Friday Night Lights: A Town, a Team, and Dream, by H.G. Bissinger
One need not read about history, politics, law, and economics all the time, just nine-tenths of the time. This book is a good time out. It tells the story of a single season of high school football in Odessa, Texas, with all of the exaggeration of its importance that could only occur in Texas. The pressures on the student athletes and the effect of the games on the community are vivid. The book is artfully written and more compelling than the critically-acclaimed movie and television versions.
Michael P. Zuckert
Nancy Reeves Dreux Professor of Political Science, University of Notre Dame
Justice Kennedy's Jurisprudence: the Full and Necessary Meaning of Liberty, by Frank J. Colucci
A very fine first book that makes the best sense yet of Justice Kennedy, who is surely the most influential member of the Supreme Court at the moment. Colucci makes the case that Kennedy is not a confused or a results oriented or a thoughtless justice. He presents the case for seeing Kennedy as pursuing a principled jurisprudence of liberty and human dignity.

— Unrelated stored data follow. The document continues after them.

(* ===== verification/Storage.v ===== *)
(** * The interfaces below the file systems: allocator and block device

    [Allocator] is what fs.c uses of memory.c: a pointer to fresh memory or null,
    and releasing a pointer that was handed out.  The heap of [Heap.v] is an
    instance, by its refinement lemmas.  [BlockDevice] is the sector interface of
    ata.c, whose port protocol is not modelled; [ReliableDevice] states what a
    working disk does, and a map from sector numbers to sectors is an instance. *)

From Stdlib Require Import ZArith Lia.
From stdpp Require Import base numbers list gmap tactics.
From S2P Require Import Prelude Heap.

(** ** Allocator *)

(** [kmalloc n h] is the new heap and the pointer, 0 for null; [live] relates a
    heap to the regions handed out (address and size). *)
Class Allocator (H : Type) := {
  kmalloc : Z -> H -> H * Z;
  kfree : Z -> H -> H;
  live : H -> gmap Z Z -> Prop;
  kmalloc_live n h m h' p :
    live h m -> 0 < n <= 0x100000 -> kmalloc n h = (h', p) ->
    (p = 0 /\ live h' m) \/ (0 < p /\ m !! p = None /\ exists k, n <= k /\ live h' (<[p := k]> m));
  kmalloc_zero h : kmalloc 0 h = (h, 0);
  kfree_live h m p k : live h m -> m !! p = Some k -> live (kfree p h) (delete p m);
}.

(** [n] requests of [size] bytes in a row succeed. *)
Fixpoint can_alloc `{Allocator H} (n : nat) (size : Z) (h : H) : bool :=
  match n with
  | O => true
  | S k => let '(h', p) := kmalloc size h in negb (p =? 0) && can_alloc k size h'
  end.

Module KernelHeap.
Import Heap.

Definition kmalloc (n : Z) (h : State) : State * Z := default (h, 0) (malloc n h).
Definition kfree (p : Z) (h : State) : State := default h (free p h).
Definition live (h : State) (m : gmap Z Z) : Prop :=
  exists bs, represents h bs /\ m = list_to_map (allocated HEAP_START bs).

Lemma disjoint_NoDup l :
  ForallOrdPairs disjoint l -> Forall (fun x => 0 < snd x) l -> NoDup l.*1.
Proof.
  induction 1 as [|x l Hx Hl IH]; intros Hp; simpl; [constructor|].
  apply Forall_cons_1 in Hp as [Hx0 Hp]. constructor; [|by apply IH].
  intros ([p n] & Hpn & Hin)%list_elem_of_fmap. rewrite Forall_forall in Hx, Hp.
  apply list_elem_of_In in Hin.
  specialize (Hx _ Hin). specialize (Hp _ Hin). unfold disjoint in Hx. simpl in *. lia.
Qed.

Lemma allocated_NoDup h bs : represents h bs -> NoDup (allocated HEAP_START bs).*1.
Proof.
  intros (_ & _ & _ & Hok & _). apply disjoint_NoDup; [by apply allocated_disjoint|].
  eapply Forall_impl; [|apply (allocated_range bs HEAP_START Hok)]. intros [p n] ?. simpl. lia.
Qed.

Lemma malloc_ok n h m h' p :
  live h m -> 0 < n <= 0x100000 -> kmalloc n h = (h', p) ->
  (p = 0 /\ live h' m) \/ (0 < p /\ m !! p = None /\ exists k, n <= k /\ live h' (<[p := k]> m)).
Proof.
  intros (bs & Hr & ->) Hn. unfold kmalloc.
  pose proof (malloc_refines n h bs Hr ltac:(lia)) as Hm.
  pose proof Hr as (_ & _ & _ & Hok & _). destruct (round4_spec n) as [Hrn _]; [lia|].
  pose proof (alloc_spec_allocated (round4 n) bs HEAP_START ltac:(reflexivity) Hok ltac:(reflexivity)) as Ha.
  destruct (alloc_spec HEAP_START bs (round4 n)) as [[bs' p']|].
  - destruct Hm as (s' & -> & Hr'), Ha as (k & Hperm & Hk & _ & Hp). simpl. intros [= <- <-]. right.
    pose proof (allocated_NoDup _ _ Hr') as Hnd. rewrite Hperm in Hnd. simpl in Hnd.
    apply list.NoDup_cons in Hnd as [Hni Hnd]. split; [exact Hp|]. split.
    + apply not_elem_of_list_to_map_1. exact Hni.
    + exists k. split; [lia|]. exists bs'. split; [exact Hr'|].
      change (<[p' := k]> (list_to_map (allocated HEAP_START bs)))
        with (list_to_map ((p', k) :: allocated HEAP_START bs) : gmap Z Z).
      symmetry. apply list_to_map_proper; [|exact Hperm]. by apply (allocated_NoDup s').
  - rewrite Hm. simpl. intros [= <- <-]. left. split; [reflexivity|]. by exists bs.
Qed.

Lemma free_ok h m p k : live h m -> m !! p = Some k -> live (kfree p h) (delete p m).
Proof.
  intros (bs & Hr & ->) Hp. apply elem_of_list_to_map_2 in Hp.
  destruct (free_spec p k h bs Hr Hp) as (s' & bs' & Hf & Hr' & _ & Hperm).
  exists bs'. unfold kfree. rewrite Hf. split; [exact Hr'|].
  pose proof (allocated_NoDup _ _ Hr) as Hnd.
  rewrite (list_to_map_proper _ _ Hnd Hperm). simpl.
  rewrite Hperm in Hnd. simpl in Hnd. apply list.NoDup_cons in Hnd as [Hni _].
  apply delete_insert_id. by apply not_elem_of_list_to_map_1.
Qed.

#[global] Instance heap_allocator : Allocator State := {|
  Storage.kmalloc := kmalloc; Storage.kfree := kfree; Storage.live := live;
  kmalloc_live := malloc_ok; kmalloc_zero := fun h => eq_refl; kfree_live := free_ok |}.

Lemma booted_live : live booted ∅.
Proof. exists [(HEAP_SIZE - HEADER_SIZE, true)]. split; [exact booted_represents|reflexivity]. Qed.

(** The booted heap serves the file table and 64 buffers of 64 KB. *)
Lemma booted_room : can_alloc 64 65536 (fst (Storage.kmalloc 4096 booted)) = true.
Proof. vm_compute. reflexivity. Qed.

End KernelHeap.

(** ** Block device *)

Class BlockDevice (D : Type) := {
  ata_disk_present : D -> bool;
  ata_read_sector : D -> Z -> option (list Z);   (** [None]: a nonzero return *)
  ata_write_sector : D -> Z -> list Z -> D;
}.

(** A disk that is there and keeps what is written to it. *)
Class ReliableDevice (D : Type) `{!BlockDevice D} := {
  reliable : D -> Prop;
  reliable_present d : reliable d -> ata_disk_present d = true;
  reliable_write d l b : reliable d -> reliable (ata_write_sector d l b);
  read_write d l b : reliable d -> length b = 512%nat -> ata_read_sector (ata_write_sector d l b) l = Some b;
  read_write_ne d l l' b : reliable d -> l <> l' ->
    ata_read_sector (ata_write_sector d l b) l' = ata_read_sector d l';
}.

Module RamDisk.

Definition blank : list Z := replicate 512 0.

#[global] Instance ram_disk : BlockDevice (gmap Z (list Z)) := {|
  ata_disk_present := fun _ => true;
  ata_read_sector := fun d l => Some (default blank (d !! l));
  ata_write_sector := fun d l b => <[l := b]> d |}.

#[global] Program Instance ram_disk_reliable : ReliableDevice (gmap Z (list Z)) := {|
  reliable := fun _ => True |}.
Next Obligation. done. Qed.
Next Obligation. done. Qed.
Next Obligation. intros. simpl. by rewrite lookup_insert_eq. Qed.
Next Obligation. intros. simpl. by rewrite lookup_insert_ne. Qed.

End RamDisk.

Our Mutual Friend, by Charles Dickens
Dickens at this best—need I say more? A story of moral growth, of obsession, of depravity, of true goodness—you name it. Dickens is capacious enough to give us the full range of the human phenomena.
The Constitution Besieged: the Rise and Demise of Lochner Era Police Powers Jurisprudence, by Howard Gillman
Still the best book on liberty of contract and related constitutional doctrines. Among its virtues it puts to rest the claims of critics like Holmes and the legal realists that the judges were merely writing their own preferences and economic theories into law.
James Madison and the Spirit of Republican Self-Government, by Colleen Sheehan
A rereading of Madison in terms of his later (post-1787) political thought. Unlike many who pay attention to the later Madison Sheehan does not think he changed views drastically or gave his mind into the custody of Thomas Jefferson. Rather she sees a basic continuity between the Madison of the 1780s and the later Madison and indeed sees the later Madison as a guide to the earlier. Puts Madison in a new perspective.
The Madisonian Constitution, by George Thomas
Thomas argues for "taking the Constitution seriously"—reconceiving the Constitution as a political and not primarily a legal document, and constitutionalism as depending on all branches, not just the Court. Armed with his idea of a "Madisonian Constitution" he gives a new reading of American Constitutional history.
Plato's Philosophers: The Coherence of the Dialogues, by Catherine H. Zuckert
Having lived with this book (or rather its author) through its long period of gestation I can testify first hand about the effort and thought that went into making this magisterial study of the entire Platonic corpus. It breaks with the dominant ways of reading the corpus and provides a new principle for ordering the whole. Among its other contributions is a close examination of the meaning and import of Plato's use of a variety of different philosophic spokesmen in the dialogues.
And from all of us at the Claremont Institute:
Happy Christmas to all, and to all a good night!